[Activity]
A word-for-word transcript of the closing lines is required: from the one with "Lemma free_of_segments (sep" through the final line of the data.

■ ■ ■

(** The ciphertext portion of an envelope, as [decryptCredential] reads it. *)
Definition ciphertext_of (envelope : string) : list byte :=
  Hex.decode (join colon (tail (split colon envelope))).

(** Byte [i] of a buffer changed by a mask. *)
Definition flip (i : nat) (mask : byte) (buf : list byte) : list byte :=
  alter (fun b => xor_byte b mask) i buf.

(** An envelope with byte [i] of its ciphertext portion flipped. *)
Definition tamper (i : nat) (mask : byte) (envelope : string) : string :=
  match split colon envelope with
  | first :: rest =>
      first +:+ String colon (Hex.encode (flip i mask (Hex.decode (join colon rest))))
  | [] => envelope
  end.

(** Tampering with byte [i] of the envelope of [r] is answered by a
    [DecryptionFailure]. *)
Definition rejects_tampering {Credential : Type} `{CredentialModule Credential}
    (r : Credential) (k : string) (iv : list byte) (i : nat) (mask : byte) : Prop :=
  forall envelope, encryptCredential iv r k = inr envelope ->
    exists why, decryptCredential (tamper i mask envelope) k = inl (DecryptionFailure why).

(** What [decryptCredential] does with an IV and a ciphertext once the
    envelope is taken apart. *)
Definition open_envelope {Credential : Type} `{CredentialModule Credential}
    (iv encryptedText : list byte) (encryptionKey : string) : result Credential :=
  decipher ← crypto (Cbc.create encryptionKey iv);
  decrypted ← crypto (Cbc.decipher_update_final decipher encryptedText);
  parse (string_of_list_ascii decrypted).

(** The text a strategy writes for a record and the record it reads from a
    text: the conditionals of [storeCredential] and [getCredential]. *)
Definition to_file {Credential : Type} `{CredentialModule Credential}
    (iv : list byte) (this : FileSystemStorageStrategy) (credential : Credential)
    : result string :=
  if truthy (this_encryptionKey this)
  then encryptCredential iv credential (default EmptyString (this_encryptionKey this))
  else inr (stringifyCredential credential).

Definition of_file {Credential : Type} `{CredentialModule Credential}
    (this : FileSystemStorageStrategy) (file : string) : result Credential :=
  if truthy (this_encryptionKey this)
  then decryptCredential file (default EmptyString (this_encryptionKey this))
  else parse file.

(** ** Notions the further properties are stated with *)

(** Every character of a string passes a test. *)
Fixpoint all_chars (test : ascii -> bool) (s : string) : bool :=
  match s with
  | EmptyString => true
  | String c rest => test c && all_chars test rest
  end.

(** A character an envelope is written with: a lower-case hexadecimal digit
    or the colon. *)
Definition envelope_char (c : ascii) : bool :=
  Ascii.eqb c colon
  || match Hex.value c with
     | Some (b0, b1, b2, b3) => Ascii.eqb (Hex.digit b0 b1 b2 b3) c
     | None => false
     end.

(** The letters of the hexadecimal digits in upper case. *)
Definition upper_digit (c : ascii) : ascii :=
  match c with
  | "f" => "F"
  | "e" => "E"
  | "d" => "D"
  | "c" => "C"
  | "b" => "B"
  | "a" => "A"
  | other => other
  end%char.

Fixpoint upper_hex (s : string) : string :=
  match s with
  | EmptyString => EmptyString
  | String c rest => String (upper_digit c) (upper_hex rest)
  end.

(** A unit of ASCII text: a byte below 128, which [Buffer.toString()] gives
    back as the same unit of the string. *)
Definition seven_bit (c : ascii) : bool :=
  match c with
  | Ascii _ _ _ _ _ _ _ b7 => negb b7
  end.

(** An envelope with byte [j] of its IV flipped. *)
Definition tamper_iv (j : nat) (mask : byte) (envelope : string) : string :=
  match split colon envelope with
  | first :: rest =>
      Hex.encode (flip j mask (Hex.decode first)) +:+ String colon (join colon rest)
  | [] => envelope
  end.

(** Further values to run the model on: a mask of two bits, the test
    credential with another identifier, a line end, a world with a regular
    file at the path of the directory, and the worlds after one and after two
    calls of [storeCredential] of the keyed instance. *)
Definition mask3 : byte := "003"%char.
Definition otherCredential : IdToken := {| cred_id := "2"; cred_token := "test-token" |}.
Definition lineEnd : string := String "010"%char EmptyString.
Definition occupiedWorld : world :=
  {| fs := {[ "/var/namespace" := File "not a directory" ]}; calls := [] |}.
Definition storedOnceWorld : world :=
  snd (storeCredential testIv keyedStrategy "credential.json" otherCredential namespaceWorld).
Definition storedTwiceWorld : world :=
  snd (storeCredential (repeat zero_byte 16) keyedStrategy "credential.json" testCredential
         storedOnceWorld).

(** * Properties *)

(** ** Bytes and hexadecimal text *)

Lemma xorb_cancel_r (x y : bool) : xorb (xorb x y) y = x.
Proof. destruct x, y; reflexivity. Qed.

Lemma xor_byte_cancel_r (a b : byte) : xor_byte (xor_byte a b) b = a.
Proof. destruct a, b; cbn; rewrite !xorb_cancel_r; reflexivity. Qed.

Lemma xor_byte_inj_r (a m : byte) : xor_byte a m = a -> m = zero_byte.
Proof.
  destruct a as [a0 a1 a2 a3 a4 a5 a6 a7], m as [m0 m1 m2 m3 m4 m5 m6 m7]; cbn.
  intros E; injection E; clear E; intros.
  repeat match goal with
         | E : xorb ?x ?y = ?x |- _ =>
             assert (y = false) by (destruct x, y; (reflexivity || discriminate E));
             clear E; subst y
         end.
  reflexivity.
Qed.

Lemma hex_value_digit (b0 b1 b2 b3 : bool) :
  Hex.value (Hex.digit b0 b1 b2 b3) = Some (b0, b1, b2, b3).
Proof. destruct b0, b1, b2, b3; reflexivity. Qed.

Lemma hex_digit_not_colon (b0 b1 b2 b3 : bool) :
  Ascii.eqb (Hex.digit b0 b1 b2 b3) colon = false.
Proof. destruct b0, b1, b2, b3; reflexivity. Qed.

(** [Buffer.from(buf.toString("hex"), "hex")] is [buf]. *)
Lemma hex_decode_encode (buf : list byte) : Hex.decode (Hex.encode buf) = buf.
Proof.
  induction buf as [|[b0 b1 b2 b3 b4 b5 b6 b7] rest IH]; [reflexivity|].
  cbn [Hex.encode Hex.decode]. rewrite !hex_value_digit, IH. reflexivity.
Qed.

Lemma hex_encode_inj (a b : list byte) : Hex.encode a = Hex.encode b -> a = b.
Proof.
  intros E. rewrite <- (hex_decode_encode a), <- (hex_decode_encode b), E. reflexivity.
Qed.

Lemma hex_encode_free_of_colon (buf : list byte) : free_of colon (Hex.encode buf) = true.
Proof.
  induction buf as [|[b0 b1 b2 b3 b4 b5 b6 b7] rest IH]; [reflexivity|].
  cbn [Hex.encode free_of]. rewrite !hex_digit_not_colon, IH. reflexivity.
Qed.

Lemma hex_encode_length (buf : list byte) :
  String.length (Hex.encode buf) = 2 * length buf.
Proof.
  induction buf as [|[b0 b1 b2 b3 b4 b5 b6 b7] rest IH]; [reflexivity|].
  cbn [Hex.encode String.length length]. rewrite IH. lia.
Qed.

(** ** Splitting and joining *)

Lemma append_empty_l (s : string) : EmptyString +:+ s = s.
Proof. reflexivity. Qed.

Lemma append_String (c : ascii) (a b : string) : String c a +:+ b = String c (a +:+ b).
Proof. reflexivity. Qed.

Lemma split_nonempty (sep : ascii) (s : string) : split sep s <> [].
Proof.
  destruct s as [|c rest]; cbn; [discriminate|].
  destruct (Ascii.eqb c sep); [discriminate|].
  destruct (split sep rest); discriminate.
Qed.

Lemma split_free (sep : ascii) (s : string) :
  free_of sep s = true -> split sep s = [s].
Proof.
  induction s as [|c rest IH]; cbn; [reflexivity|].
  destruct (Ascii.eqb c sep); cbn; [discriminate|].
  intros F. rewrite (IH F). reflexivity.
Qed.

Lemma split_segments (sep : ascii) (a b : string) :
  free_of sep a = true -> split sep (a +:+ String sep b) = a :: split sep b.
Proof.
  induction a as [|c rest IH]; cbn [free_of].
  - rewrite append_empty_l. cbn. rewrite Ascii.eqb_refl. reflexivity.
  - rewrite append_String. cbn [split].
    destruct (Ascii.eqb c sep); cbn; [discriminate|].
    intros F. rewrite (IH F). reflexivity.
Qed.

Lemma split_more (sep : ascii) (s : string) :
  free_of sep s = false ->
  exists a b, s = a +:+ String sep b /\ free_of sep a = true.
Proof.
  induction s as [|c rest IH]; cbn; [discriminate|].
  destruct (Ascii.eqb c sep) eqn:E; cbn.
  - intros _. apply Ascii.eqb_eq in E. subst c.
    exists EmptyString, rest. split; reflexivity.
  - intros F. destruct (IH F) as (a & b & -> & Fa).
    exists (String c a), b. split; [reflexivity|]. cbn. rewrite E, Fa. reflexivity.
Qed.

Lemma free_of_segments (sep : ascii) (a b : string) :
  free_of sep (a +:+ String sep b) = false.
Proof.
  induction a as [|c a IH].
  - rewrite append_empty_l. cbn [free_of]. rewrite Ascii.eqb_refl. reflexivity.
  - rewrite append_String. cbn [free_of]. rewrite IH. apply andb_false_r.
Qed.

■ ■ ■

[Answer below]
Lemma free_of_segments (sep : ascii) (a b : string) :
  free_of sep (a +:+ String sep b) = false.
Proof.
  induction a as [|c a IH].
  - rewrite append_empty_l. cbn [free_of]. rewrite Ascii.eqb_refl. reflexivity.
  - rewrite append_String. cbn [free_of]. rewrite IH. apply andb_false_r.
Qed.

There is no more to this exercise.